━━ Extracted information

(* ===== verification/Vtodo.v ===== *)
(** * A task as a calendar object

    Models [meron-core/src/task_sync/vtodo.rs]: reading the one VTODO of a
    calendar object, writing changed fields over an object the server has,
    line by line, and making a new one.  [vtodo_format] keeps the promise of
    [Todo.TodoFormat], so the synchronization of [TaskSync] runs over these
    routines. *)
From S2P Require Import Prelude Text Calendar Recurrence RRule Tasks Ics Todo.
#[local] Open Scope Z_scope.

(** The zones of the [chrono-tz] database, by name. *)
Class Zones := { zone_named : text -> option Zone }.

Module Vtodo.
Import Todo.

Definition bail {A} (message : text) : result Tasks.error A := Err (Tasks.Bail message).

(** ** Lines *)

Fixpoint colon_from (quoted : bool) (line : text) : option nat :=
  match line with
  | [] => None
  | c :: rest =>
      if c =? 34 then S <$> colon_from (negb quoted) rest
      else if (c =? 58) && negb quoted then Some 0%nat
      else S <$> colon_from quoted rest
  end.

(** Where the value starts. *)
Definition colon (line : text) : option nat := colon_from false line.

Definition name_of (line : text) : text :=
  let head := take (unwrap_or (length line) (colon line)) line in
  to_ascii_uppercase (trim (unwrap_or [] (hd_error (split_char 59 head)))).

Definition value_of (line : text) : text :=
  match colon line with Some i => drop (S i) line | None => [] end.

Fixpoint param_in (key : text) (parts : list text) : option text :=
  match parts with
  | [] => None
  | part :: rest =>
      match split_once 61 part with
      | Some (k, v) => if eq_ignore_ascii_case (trim k) key then Some (trim_matches (Z.eqb 34) (trim v)) else param_in key rest
      | None => param_in key rest
      end
  end.

Definition param (line key : text) : option text :=
  i ← colon line; param_in key (tail (split_char 59 (take i line))).

Definition param_is (line key value : text) : bool := is_some_and (fun v => eq_ignore_ascii_case v value) (param line key).

Fixpoint unescape (s : text) : text :=
  match s with
  | [] => []
  | c :: rest =>
      if c =? 92 then
        match rest with
        | [] => [92]
        | d :: rest' => (if (d =? 110) || (d =? 78) then 10 else d) :: unescape rest'
        end
      else c :: unescape rest
  end.

(** A property opens or closes a component. *)
Definition upper (line : text) : text := to_ascii_uppercase (trim line).
Definition opens (line : text) : bool := starts_with (lit "BEGIN:") (upper line).
Definition closes (line : text) : bool := starts_with (lit "END:") (upper line).

(** 64-bit arithmetic. *)
Definition wrap_i64 (n : Z) : Z := (n + 2 ^ 63) mod 2 ^ 64 - 2 ^ 63.
Definition parse_i64 : text -> option Z := parse_signed (- 2 ^ 63) (2 ^ 63 - 1).

Definition unit_seconds (unit : Z) (in_time : bool) (n : Z) : option Z :=
  if (unit =? 87) && negb in_time then Some (wrap_i64 (wrap_i64 (n * 7) * 86400))
  else if (unit =? 68) && negb in_time then Some (wrap_i64 (n * 86400))
  else if (unit =? 72) && in_time then Some (wrap_i64 (n * 3600))
  else if (unit =? 77) && in_time then Some (wrap_i64 (n * 60))
  else if (unit =? 83) && in_time then Some n
  else None.

Fixpoint duration_from (rest : text) (total : Z) (number : text) (in_time : bool) : option Z :=
  match rest with
  | [] => if is_nil number then Some total else None
  | c :: rest =>
      if c =? 84 then duration_from rest total number true
      else if is_ascii_digit c then duration_from rest total (number ++ [c]) in_time
      else n ← parse_i64 number; k ← unit_seconds c in_time n; duration_from rest (wrap_i64 (total + k)) [] in_time
  end.

Definition duration (value : text) : option Z :=
  let value := trim value in
  let '(sign, rest) := match strip_prefix (lit "-") value with
                       | Some rest => (-1, rest)
                       | None => (1, unwrap_or value (strip_prefix (lit "+") value))
                       end in
  rest ← strip_prefix (lit "P") rest;
  total ← duration_from rest 0 [] false;
  Some (wrap_i64 (sign * total)).

Definition priority_from (value : option Z) : Z :=
  match value with
  | Some p => if (1 <=? p) && (p <=? 4) then 2 else if (6 <=? p) && (p <=? 9) then 0 else 1
  | None => 1
  end.

(** ** Components *)

Record Span := { begin_ : nat; end_ : nat }.

(** The lines inside. *)
Definition inside (lines : list text) (s : Span) : list text :=
  take (end_ s - S (begin_ s)) (drop (S (begin_ s)) lines).

(** Where the component that begins at [k] ends. *)
Fixpoint close_from (lines : list text) (k depth : nat) : option nat :=
  match lines with
  | [] => None
  | line :: rest =>
      if opens line then close_from rest (S k) (S depth)
      else if closes line then
        if Nat.eqb (depth - 1) 0 then Some k else close_from rest (S k) (depth - 1)
      else close_from rest (S k) depth
  end.
(* ===== verification/VtodoBody.v ===== *)
(** * The inside of a task's component

    The routines of [Vtodo] find a task by counting lines.  Here the same is
    said of the lines between its [BEGIN] and its [END], a list of their own:
    which are the task's properties ([props]), which belong to its alarms
    ([triggers], [strip]), and what [set] and [write_reminder] make of it.
    Two tasks with the same properties and triggers read the same. *)
From S2P Require Import Prelude Text Calendar Recurrence RRule Tasks Ics Todo Vtodo.

#[local] Open Scope Z_scope.

Module VtodoBody.
Import Todo Vtodo.

(** ** Properties *)

(** Whether each component opened is closed, from the depth [d]. *)
Fixpoint nest (d : nat) (body : list text) : option nat :=
  match body with
  | [] => Some d
  | line :: rest =>
      if opens line then nest (S d) rest
      else if closes line then match d with O => None | S d' => nest d' rest end
      else nest d rest
  end.

Definition balanced (body : list text) : Prop := nest 0 body = Some 0%nat.

(** The component's own lines. *)
Fixpoint own_of (d : nat) (body : list text) : list text :=
  match body with
  | [] => []
  | line :: rest =>
      if opens line then own_of (S d) rest
      else if closes line then own_of (d - 1) rest
      else if Nat.eqb d 0 then line :: own_of d rest
      else own_of d rest
  end.
(* ===== verification/TaskReconcile.v ===== *)
(** * Reconciling, row by row

    [TaskSync.reconcile] collects what is known of each place into a hash
    map, goes through the objects of the collection, then through the map in
    whatever order it has, and changes rows by their id.  It comes to one
    pass over the rows, each settled by the object at its place alone, and
    the objects at no known place added in order. *)
From S2P Require Import Prelude Text Program Calendar Recurrence RRule Todo Dav Tasks TaskLaws TaskSync TaskEvolves TaskSyncLaws.
From coqutil Require Import Datatypes.RecordSetters.
From S2P Require Import Table.
Import TriangleBracketNotations.
#[local] Open Scope record_set.
#[local] Open Scope Z_scope.

Module TaskReconcile.
Import Tasks TaskLaws TaskSync TaskSyncLaws.

(** ** The reference *)

(** A row whose place has an object. *)
Definition with_object (o : Object) (todo : Todo.Todo) (now : Z) (t : Task) : Task :=
  if negb (is_nil (o_etag o)) && bool_decide (o_etag o = remote_etag t) then t
  else if is_nil (pending t) then server_copy o todo now t
  else if bool_decide (conflict t = lit "changed") then t
  else conflicted (lit "changed") t.

(** A row whose place has none any more. *)
Definition without_object (t : Task) : option Task :=
  if is_nil (pending t) || deleting t then None
  else if is_nil (remote_etag t) && is_nil (conflict t) then Some t
  else if bool_decide (conflict t = lit "deleted") then Some t
  else Some (conflicted (lit "deleted") t).

Definition in_place (l : text) (t : Task) : bool := in_list l t && negb (is_nil (remote_href t)).

Definition object_at (place : text) (parsed : list (Object * Todo.Todo)) : option (Object * Todo.Todo) :=
  find_by (fun ot => bool_decide (href ot.1 = place)) parsed.
(** C38. A sync of a list without unresolved conflicts, whose waiting changes
    can be sent ([can_send]), to a server that takes what is sent and whose
    collection can be read ([willing]), with nothing changed here meanwhile,
    ends well, and then nothing of the list waits to be sent but tasks that
    repeat in a way not changed here. *)
Theorem a_willing_server_gets_everything b now d s : willing -> wf true d ->
  binding d l = Some b -> blocked d l = false -> (forall p, p ∈ queue d l -> can_send b now p) ->
  exists d' s' r, exec handle (sync l now) (d, s) = ((d', s'), Ok r) /\ stopped_early r = false /\ settled d' /\
    forall row, row ∈ lists d' -> is_list l row = true -> synced_at row = Some now /\ last_error row = [].
Proof.
  intros Hs Hw Hb Hno Hc.
  assert (ensures works anywhere (sync l now) (fun x w => exists r, x = Ok r /\ stopped_early r = false /\ settled w.1 /\
    forall row, row ∈ lists w.1 -> is_list l row = true -> synced_at row = Some now /\ last_error row = []) (d, s)) as He.
  { unfold sync. apply ensures_bind, works_db. cbn [fst snd]. rewrite Hb. apply ensures_bind.
    assert (b_list b = l) as Hbl.
    { unfold binding in Hb. destruct (query_row _ (lists d)) as [row|] eqn:E; [|done]. injection Hb as <-.
      apply query_row_Some in E as [_ Hp]. apply andb_true_iff in Hp as [Hp _]. by apply bool_decide_eq_true in Hp. }
    eapply (ensures_mono _ _ _ (fun x w => exists r, x = Ok r /\ stopped_early r = false /\ settled w.1)).
    - intros x [d' s'] (r & -> & Hr & Hs'). apply ensures_bind, works_db. cbn [fst snd].
      exists r. split; [done|]. split; [done|]. split; [exact Hs'|].
      intros row (row0 & Hin & ->)%elem_of_update Hi. by destruct (is_list l row0) eqn:E; [|congruence].
    - apply ensures_and_then. unfold push. apply ensures_bind, works_db. rewrite Hbl. cbn [fst snd]. rewrite Hno.
      eapply ensures_mono; [|apply (push_all_goes_on b now); [done|by apply waits_queue|done|done]].
      intros x [d' s'] (r & -> & Hr & Hw' & _). apply ensures_and_then.
      intros w2 answer Hd. unfold works in Hd. cbn in Hd.
      destruct (w_collection Hs (b_url b) s') as (objects & parsed & Ho & Hp).
      destruct (collection S (b_url b) s') as [s2 y]. cbn in Ho. injection Hd as -> ->. subst y. split; [done|].
      apply works_db. cbn [fst snd]. destruct (reconcile_reads b objects parsed now r d' Hp) as (r' & E & Er).
      exists r'. split; [done|]. split; [congruence|]. by apply settled_reconcile, settled_waits. }
  pose proof (exec_runs handle works (fun X e w => eq_sym (surjective_pairing (handle X e w))) (sync l now) (d, s)) as Hrun.
  destruct (exec handle (sync l now) (d, s)) as [[d' s'] x]. cbn [fst snd] in Hrun.
  destruct (ensures_end _ _ _ _ _ _ _ He Hrun) as (r & -> & Hr & Hset & Hrow). by exists d', s', r.
Qed.
End List.
End Live.

(** ** One task in everyone's way *)

Section Stuck.
Context `{Urls} `{Todo.TodoFormat} `{!HashOrder text Known}.

(** The first task of a list's queue has for object a series this client
    does not change, and the task does not say so. *)
Record stuck (l : text) (d : Db) : Prop := {
  sk_binding : exists b, binding d l = Some b;
  sk_free : blocked d l = false;
  sk_first : exists p rest todo, queue d l = p :: rest /\ p_pending p <> lit "delete" /\ p_recurring p = false /\
    p_href p <> [] /\ p_ics p <> [] /\ Todo.parse (p_ics p) = Ok todo /\ Todo.recurring todo = true
}.

Lemma binding_list d l b : binding d l = Some b -> b_list b = l.
Proof.
  unfold binding. destruct (query_row _ (lists d)) as [row|] eqn:E; [|done]. intros [= <-].
  apply query_row_Some in E as [_ Hp]. apply andb_true_iff in Hp as [Hp _]. by apply bool_decide_eq_true in Hp.
Qed.

Lemma stuck_sync l d : stuck l d -> forall (S : Server) s now, exists d',
  exec (handle S) (sync l now) (d, s) = ((d', s), Err Todo.NOT_CHANGED_HERE) /\ tasks d' = tasks d /\ stuck l d'.
Proof.
  intros [[b Hb] Hf (p & rest & todo & Hq & Hd & Hr & Hh & Hi & Hp & Hrec)] S s now.
  exists (update_lists (is_list l) (failed Todo.NOT_CHANGED_HERE) d). split; [|split; [done|]].
  - unfold sync. cbn. rewrite Hb. cbn. rewrite (binding_list d l b Hb), Hf, Hq. cbn [push_all].
    unfold push_one. rewrite bool_decide_eq_false_2, Hr by done. unfold push_put, prepare.
    destruct (p_href p) as [|c h]; [done|]. destruct (p_ics p) as [|c' o] eqn:Ei; [done|]. cbn [is_nil orb].
    rewrite (Todo.patch_refuses _ _ (p_fields p) now Hp Hrec). done.
  - split; [|done|by exists p, rest, todo]. exists b. unfold binding in *.
    change (lists (update_lists (is_list l) (failed Todo.NOT_CHANGED_HERE) d)) with
      (Table.update (is_list l) (failed Todo.NOT_CHANGED_HERE) (lists d)).
    rewrite query_row_update by done. destruct (query_row _ (lists d)) as [row|]; [|done]. cbn in *.
    by destruct (is_list l row).
Qed.
(* ===== verification/CredentialChunks.v ===== *)
(** * Secrets larger than a credential

    Models the Windows keychain of [meron-core/src/secrets.rs]: a credential
    holds 1280 UTF-16 units, so a larger blob is split across companion
    entries of one of two generations, and the main entry holds a marker that
    names the generation and the number of chunks.  Also the names of the
    entries in another profile of the application ([scoped_for]). *)
From S2P Require Import Prelude.
From S2P Require Import Text.
From S2P Require Import Program.

Module CredentialChunks.
#[local] Open Scope Z_scope.

(** ** Names *)

Definition scoped_for (profile : option text) (account : text) : text :=
  match trim <$> profile with
  | None => account
  | Some p => if bool_decide (p = []) || bool_decide (p = lit "default") then account
              else lit "profile:" ++ p ++ lit "/" ++ account
  end.

(** ** Chunks *)

Definition CHUNK_UTF16 : Z := 1200.
Definition MAX_CHUNKS : Z := 32.
Definition CHUNKED_MARKER : text := lit "meron-chunked:".

Definition chunk_account (account : text) (generation index : Z) : text :=
  account ++ lit "--meron-g" ++ show_Z generation ++ lit "c" ++ show_Z index.

Definition parse_marker (head : text) : option (Z * Z) :=
  rest ← strip_prefix CHUNKED_MARKER head;
  '(generation, count) ← split_once 58 rest;
  g ← parse_unsigned 255 generation;
  n ← parse_unsigned (2 ^ 64 - 1) count;
  Some (g, n).

(** [char::len_utf16] *)
Definition len_utf16 (c : Z) : Z := if c <? 65536 then 1 else 2.
Definition utf16_len (s : text) : Z := foldr (fun c n => len_utf16 c + n) 0 s.

Definition fits_in_credential (blob : text) : bool := utf16_len blob <=? CHUNK_UTF16.

(** The loop of [split_blob]: the chunk being filled, and its units. *)
Fixpoint split_from (chunk : text) (units : Z) (blob : text) : list text :=
  match blob with
  | [] => if is_empty chunk then [] else [chunk]
  | ch :: rest =>
      let width := len_utf16 ch in
      if CHUNK_UTF16 <? units + width then chunk :: split_from [ch] width rest
      else split_from (chunk ++ [ch]) (units + width) rest
  end.

Definition split_blob (blob : text) : list text := split_from [] 0 blob.

(** ** The credential manager *)

Inductive Ev : Type -> Type :=
| GetPassword (service account : text) : Ev (result text (option text))
| SetPassword (service account blob : text) : Ev (result text unit)
| DeleteCredential (service account : text) : Ev (result text unit).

━━━━

Display each line of the data where "changes" occurs.

    whatever order it has, and changes rows by their id.  It comes to one
(** C38. A sync of a list without unresolved conflicts, whose waiting changes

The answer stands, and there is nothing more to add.